Claimant seeks damages for personal injuries allegedly sustained on March 26, 2017 at approximately 9:00 p.m. when he tripped on a metal rod protruding from the paved shoulder of State Route 22 in the Town of Berlin, County of Rensselaer, New York. Claimant's counsel served a notice of intention to file a claim which was received in the Office of the Attorney General on April 26, 2017. Thereafter, Blake Buckner, an Assistant Resident Engineer for the Department of Transportation (DOT), received a call from a representative of the Attorney General's Office, went to the scene and inspected the area on June 6, 2017 (claimant's Exhibit F, p. 23-24). Mr. Buckner measured the length of the metal rod, which was approximately 4 inches, and took two photographs (defendant's Exhibit K). Jeff Wager, a light foreman, removed the rod from the shoulder pavement and Mr. Buckner's foreman, Scott Foster, brought it to his office where Mr. Buckner stored it in his desk. Mr. Buckner testified at an examination before trial that the rod appeared a little longer than it did when he saw it imbedded in the pavement but otherwise looked the same as it did on the day he observed it in the road (claimant's Exhibit F, p. 30). He testified that he did not know what the rod was and had no idea where it came from (id.). Sometime after he received the metal rod and placed it in his desk, DOT personnel remodeled the office and Mr. Buckner's desk was removed and disposed of. Mr. Buckner does not know what happened to his old desk following its removal nor is he able to locate the metal rod.
Claimant testified at an examination before trial that within two weeks of the accident he returned to the site to take pictures of the metal rod, which were submitted as claimant's Exhibit C and defendant's Exhibits I and J. Claimant described the rod as a "[j]agged L" shape approximately four to six inches in length (claimant's Exhibit G, p. 39). Claimant also returned to the accident site a second time, although by that time the rod had been removed from the pavement (id. at p. 58). He testified that although he had occasionally walked in this area before the accident, he had not previously observed the metal rod and made no prior complaints concerning the condition of the road (id. at p. 68).

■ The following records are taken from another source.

Lemma drop_expired_suffix ws l :
  exists pre, l = (pre ++ drop_expired ws l)%list /\ Forall (fun t => t <= ws) pre.
Proof.
  induction l as [|t l (pre & Hl & Hp)]; cbn [drop_expired]; [by exists []|].
  unfold After. destruct (Z.ltb_spec ws t); [by exists []|].
  exists (t :: pre). split; [cbn; by rewrite <- Hl|by constructor].
Qed.

Lemma drop_expired_fresh ws l :
  StronglySorted Z.le l -> Forall (fun t => ws < t) (drop_expired ws l).
Proof.
  induction 1 as [|t l Hs IH Ht]; cbn [drop_expired]; [constructor|].
  unfold After. destruct (Z.ltb_spec ws t); [|done].
  constructor; [done|]. eapply List.Forall_impl; [|exact Ht]. cbn. lia.
Qed.

(** ** Histories *)

Inductive rl_event := EvCheck (key : string) (limit : Z) (now : time) | EvCleanup (now : time).

Definition ev_time (e : rl_event) : time := match e with EvCheck _ _ n => n | EvCleanup n => n end.

(** The limiter and the log of admitted requests, oldest first. *)
Abbreviation rl_state := (RateLimiter * list (string * time))%type.

Definition rl_step (s : rl_state) (e : rl_event) : rl_state :=
  match e with
  | EvCheck key limit now =>
      let '(rl, (allowed, _, _)) := check s.1 key limit now in
      (rl, if allowed : bool then (s.2 ++ [(key, now)])%list else s.2)
  | EvCleanup now => (cleanup s.1 now, s.2)
  end.

Definition rl_run (cfg : RateLimitConfig) (es : list rl_event) : rl_state :=
  foldl rl_step (NewRateLimiter cfg, []) es.

(** The admitted times of one key. *)
Definition admitted (key : string) (log : list (string * time)) : list time :=
  map snd (List.filter (fun p => String.eqb (p.1) key) log).

Definition in_window (t a : time) : bool := (t - Minute <? a) && (a <=? t).
Definition count_in (t : time) (l : list time) : Z := zlen (List.filter (in_window t) l).

(** A clock that does not run backwards. *)
Fixpoint ordered (T : time) (es : list rl_event) : Prop :=
  match es with
  | [] => True
  | e :: es => T <= ev_time e /\ ordered (ev_time e) es
  end.

(** The same limit at every check of a key, as the middlewares use it. *)
Definition uses_limit (lim : string -> Z) (e : rl_event) : Prop :=
  match e with EvCheck key limit _ => limit = lim key | EvCleanup _ => True end.

Lemma admitted_snoc key k t log :
  admitted key (log ++ [(k, t)]) = if String.eqb k key then (admitted key log ++ [t])%list else admitted key log.
Proof.
  unfold admitted. rewrite List.filter_app, map_app. cbn. destruct (String.eqb k key); cbn; [done|].
  by rewrite app_nil_r.
Qed.

Lemma count_in_app t l1 l2 : count_in t (l1 ++ l2) = count_in t l1 + count_in t l2.
Proof. unfold count_in. rewrite List.filter_app. len. Qed.

Lemma count_in_le_len t l : count_in t l <= zlen l.
Proof. unfold count_in, zlen. pose proof (List.filter_length_le (in_window t) l). lia. Qed.

Lemma count_in_expired t l b : Forall (fun a => a <= b) l -> b <= t - Minute -> count_in t l = 0.
Proof.
  intros Hl Hb. unfold count_in. induction Hl as [|a l Ha _ IH]; [done|]. cbn.
  unfold in_window at 1. rewrite (proj2 (Z.ltb_ge (t - Minute) a)) by lia. exact IH.
Qed.

Lemma count_in_all t l :
  Forall (fun a => t - Minute < a) l -> Forall (fun a => a <= t) l -> count_in t l = zlen l.
Proof.
  intros H1 H2. unfold count_in. induction H1 as [|a l Ha _ IH]; [done|].
  inversion H2; subst. cbn. unfold in_window at 1.
  rewrite (proj2 (Z.ltb_lt (t - Minute) a)), (proj2 (Z.leb_le a t)) by lia. cbn.
  rewrite !zlen_cons, IH by done. lia.
Qed.

(** A window holds the recent end of the admitted times of its key. *)
Definition tracks (w adm : list time) (T : time) : Prop :=
  exists old, adm = (old ++ w)%list /\ Forall (fun a => a <= T - Minute) old
    /\ StronglySorted Z.le adm /\ Forall (fun a => a <= T) adm.

Lemma StronglySorted_snoc l t :
  StronglySorted Z.le l -> Forall (fun a => a <= t) l -> StronglySorted Z.le (l ++ [t]).
Proof.
  induction 1 as [|a l Hs IH Ha]; intros Hf; cbn; [repeat constructor|].
  inversion Hf; subst. constructor; [auto|]. apply List.Forall_app. split; [done|by repeat constructor].
Qed.

Lemma StronglySorted_app_r l1 l2 : StronglySorted Z.le (l1 ++ l2) -> StronglySorted Z.le l2.
Proof. induction l1 as [|a l1 IH]; [done|]. inversion 1; auto. Qed.

Lemma Forall_le_trans l (a b : Z) : Forall (fun x => x <= a) l -> a <= b -> Forall (fun x => x <= b) l.
Proof. intros H ?. eapply List.Forall_impl; [|exact H]. cbn. lia. Qed.

Lemma tracks_later w adm T T' : tracks w adm T -> T <= T' -> tracks w adm T'.
Proof.
  intros (old & -> & Ho & Hs & Hf) HT. exists old. split_and!; try done; eapply Forall_le_trans; eauto; lia.
Qed.

Lemma tracks_expire w adm T : tracks w adm T -> tracks (drop_expired (T - Minute) w) adm T.
Proof.
  intros (old & -> & Ho & Hs & Hf). destruct (drop_expired_suffix (T - Minute) w) as (pre & Hw & Hp).
  exists (old ++ pre)%list. split_and!; [by rewrite <- app_assoc, <- Hw| |done|done].
  by apply List.Forall_app.
Qed.

Lemma tracks_admit w adm T : tracks w adm T -> tracks (w ++ [T]) (adm ++ [T]) T.
Proof.
  intros (old & -> & Ho & Hs & Hf). exists old. split_and!; [by rewrite app_assoc|done| |].
  - by apply StronglySorted_snoc.
  - apply List.Forall_app. split; [done|repeat constructor; lia].
Qed.
Let all := map to_row (rows_of d queryUID).

(** The page at an offset: the rows there, and a cursor to what is left. *)
Lemma page_at cursor offset limit :
  (if String.eqb cursor "" then Some 0 else decode_cursor cursor) = Some offset -> 0 <= offset ->
  exists page rest, GetQueryRows sql d queryUID cursor limit = Ok page
    /\ drop (Z.to_nat offset) all = (res_Rows page ++ rest)%list
    /\ (res_HasMore page = true <-> rest <> [])
    /\ (res_HasMore page = true -> res_Rows page <> []
         /\ res_NextCursor page = encode_cursor (offset + zlen (res_Rows page)))
    /\ (res_HasMore page = false -> res_NextCursor page = "")
    /\ zlen (res_Rows page) <= clamp_limit limit
    /\ (data_size (res_Rows page) <= MaxQueryRowsDataSize \/ zlen (res_Rows page) = 1)
    /\ res_TotalRows page = zlen all.
Proof.
  intros Hc Ho. pose proof (clamp_limit_bound limit) as Hl. unfold GetQueryRows.
  replace (if String.eqb cursor "" then Ok 0 else _) with (Ok (E := query_error) offset)
    by (destruct (String.eqb cursor ""); [congruence|]; by rewrite Hc).
  cbn [rbind]. rewrite !Hsql, bool_decide_eq_true_2 by done. rewrite paginate_drop by lia.
  set (rs := take _ _). destruct (page_loop (clamp_limit limit) 0 0 rs) as [kept more] eqn:E.
  destruct (page_loop_prefix _ _ _ _ _ _ E) as (rest & Hrest & Hmore).
  destruct (page_loop_bounds _ _ 0 _ _ _ ltac:(lia) E) as (H1 & _ & H3).
  eexists _, (rest ++ drop (Z.to_nat (clamp_limit limit + 1)) (drop (Z.to_nat offset) all))%list.
  split; [reflexivity|]. cbn [res_Rows res_HasMore res_NextCursor res_TotalRows].
  assert (kept ++ rest = take (Z.to_nat (clamp_limit limit + 1)) (drop (Z.to_nat offset) all))%list as Hsplit.
  { rewrite <- Hrest. unfold rs, all. by rewrite skipn_map, firstn_map. }
  split_and!.
  - rewrite app_assoc, Hsplit. by rewrite take_drop.
  - rewrite Hmore. split; [by destruct rest|]. intros Hne Hnil. subst rest. apply Hne. cbn.
    apply drop_ge. rewrite app_nil_r in Hsplit. apply (f_equal length) in Hsplit.
    rewrite length_take in Hsplit. unfold zlen in *. lia.
  - intros ->. split; [|done]. apply H3; [lia|lia|]. intros Hnil. rewrite Hnil in Hrest.
    destruct kept; [|done]. cbn in Hrest. by apply Hmore.
  - by intros ->.
  - specialize (H1 ltac:(lia)). lia.
  - exact (page_size_bound _ _ _ _ E).
  - unfold all, zlen. by rewrite length_map.
Qed.

Lemma fetch_from limit fuel : forall cursor offset,
  (if String.eqb cursor "" then Some 0 else decode_cursor cursor) = Some offset -> 0 <= offset ->
  (length (drop (Z.to_nat offset) all) < fuel)%nat ->
  fetch_all fuel sql d queryUID cursor limit = Some (drop (Z.to_nat offset) all).
Proof.
  induction fuel as [|fuel IH]; intros cursor offset Hc Ho Hf; [lia|].
  destruct (page_at cursor offset limit Hc Ho) as (page & rest & E & Hd & Hm & Hnext & _).
  cbn [fetch_all]. rewrite E. destruct (res_HasMore page).
  - destruct (Hnext eq_refl) as [Hne ->].
    assert (drop (Z.to_nat (offset + zlen (res_Rows page))) all = rest) as Hdrop.
    { rewrite <- (drop_app_length (res_Rows page) rest), <- Hd, drop_drop. f_equal. unfold zlen. lia. }
    rewrite (IH _ (offset + zlen (res_Rows page))); rewrite ?Hdrop; [by rewrite Hd| |unfold zlen; lia|].
    + destruct (String.eqb_spec (encode_cursor (offset + zlen (res_Rows page))) "") as [E0|_];
        [by apply encode_nonempty in E0|apply decode_encode].
    + rewrite Hd, length_app in Hf. destruct (res_Rows page); [done|]. cbn in Hf. lia.
  - rewrite Hd. destruct rest; [by rewrite app_nil_r|]. exfalso. by apply diff_false_true, Hm.
Qed.
End PageLemmas.

(** ** Lemmas on what is stored *)

(** Rows already in increasing order are left as they are. *)
Lemma sorted_rows_fixed l :
  StronglySorted (fun a b => rm_RowNumber a <= rm_RowNumber b) l -> foldr insert_row [] l = l.
Proof.
  induction 1 as [|x l Hl IH Hx]; cbn; [done|]. rewrite IH. destruct l as [|y l]; cbn; [done|].
  apply Forall_inv in Hx. by rewrite (proj2 (Z.leb_le _ _) Hx).
Qed.

Lemma rows_insert_new {V} (m : gmap uuid V) k v :
  m !! k = None -> rows (<[k := v]> m) ≡ₚ v :: rows m.
Proof. intros Hk. unfold rows. rewrite map_to_list_insert by done. done. Qed.
(* ===== verification/Accounts.v ===== *)
(** * Users, identities, groups and the audit log in the store
    ([internal/store/users.go], [user_identities.go], [user_groups.go],
    [mongo_scram.go], [audit.go])

    Tables are finite maps from their primary keys, as in [GrantStore].  Rows of
    [users] and [user_identities] are deleted softly: [bun] adds
    [deleted_at IS NULL] to every SELECT, UPDATE and DELETE on those models.
    Every operation takes [sql : nat -> bool], the fate of its i-th statement;
    unique indexes and primary keys are checked explicitly.  The collation and
    [lower()] of the database server are the class [Collation]. *)

From Stdlib Require Import ZArith Lia List Bool String Ascii.
From stdpp Require Import base list gmap strings.
From S2P Require Import Prelude GoStrings Encoding Models AuthCache GrantStore Crypto.

Open Scope string_scope.
Open Scope Z_scope.
Set Warnings "-register-all".

Class Collation := {
  collate : string -> string -> bool;        (* a <= b in ORDER BY *)
  lower : string -> string
}.

Inductive acct_error :=
| ErrSQL                         (* a wrapped driver error *)
| ErrCrypto (e : crypto_error)   (* a wrapped error of the crypto package *)
| ErrRandom                      (* crypto/rand failed *)
| ErrScram                       (* the scram library refused the password *)
| ErrUserNotFound
| ErrUserNameConflict
| ErrIdentityNotFound
| ErrUserGroupNotFound
| ErrUserGroupDuplicate
| ErrAPIKeyNotFound
| ErrAPIKeyRevoked
| ErrAPIKeyExpired
| ErrAPIKeyTooShort
| ErrOAuthStateNotFound
| ErrDeviceAuthNotFound
| ErrDeviceAuthAlreadyResolved
| ErrDeviceAuthUserCodeTaken
| ErrDecodeMetadata.

Definition IdentityTypeSlack := "slack".

Record UserIdentity := {
  i_UID : uuid;
  i_UserID : uuid;
  i_Provider : string;
  i_ProviderID : string;
  i_Email : string;
  i_DisplayName : string;
  i_Metadata : string;
  i_CreatedAt : time;
  i_UpdatedAt : time;
  i_DeletedAt : option time
}.

Record UserGroup := {
  ug_UID : uuid;
  ug_Name : string;
  ug_Description : string;
  ug_CreatedBy : option uuid;
  ug_CreatedAt : time
}.

(** A JSON document, as a [jsonb] column holds it. *)
Inductive json :=
| JsonNull
| JsonBool (b : bool)
| JsonNum (z : Z)
| JsonStr (s : string)
| JsonArr (l : list json)
| JsonObj (fields : list (string * json)).

Record AuditLog := {
  al_UID : uuid;
  al_EventType : string;
  al_UserID : option uuid;
  al_PerformedBy : option uuid;
  al_Details : json;
  al_CreatedAt : time
}.

(** The JSON in [oauth_states.metadata] of a device authorization. *)
Record deviceAuthMetadata := {
  dm_ClientName : string;
  dm_UserCode : string;
  dm_Status : string;
  dm_UserID : option uuid;
  dm_EncryptedKey : bytes;
  dm_KeyPrefix : string
}.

The instant claim, filed on May 14, 2018, alleged that the defendant affirmatively created the defective condition or had actual or constructive notice of its existence (claimant's Exhibit A, ¶ 30). In a Bill of Particulars dated August 15, 2019, claimant alleged that the defendant "affirmatively created the dangerous condition by imbedding the metal rod in the westerly shoulder portion of State Route 22 approximately 60 feet south of the intersection of State Route 22 and Elm Street during paving operations" (claimant's Exhibit D, ¶ 15 [c]).(1) In this regard, Mr. Buckner testified that "cold-in-place recycling" was performed in July 2015 and final paving was accomplished in late August 2015 (claimant's Exhibit F, p. 9). Cold-in-place recycling involves grinding up four inches of pavement, laying it back down and then adding stone and asphalt emulsion to create a new binder. A half-inch shim course is applied followed by a one and one-half inch layer of pavement (id.). The shoulders of Route 22 in the area of claimant's accident were paved at the same time as the road surface (id. at pp. 12-13). The shoulders were later backed-up with stone and driveway aprons were paved (id. at p. 10).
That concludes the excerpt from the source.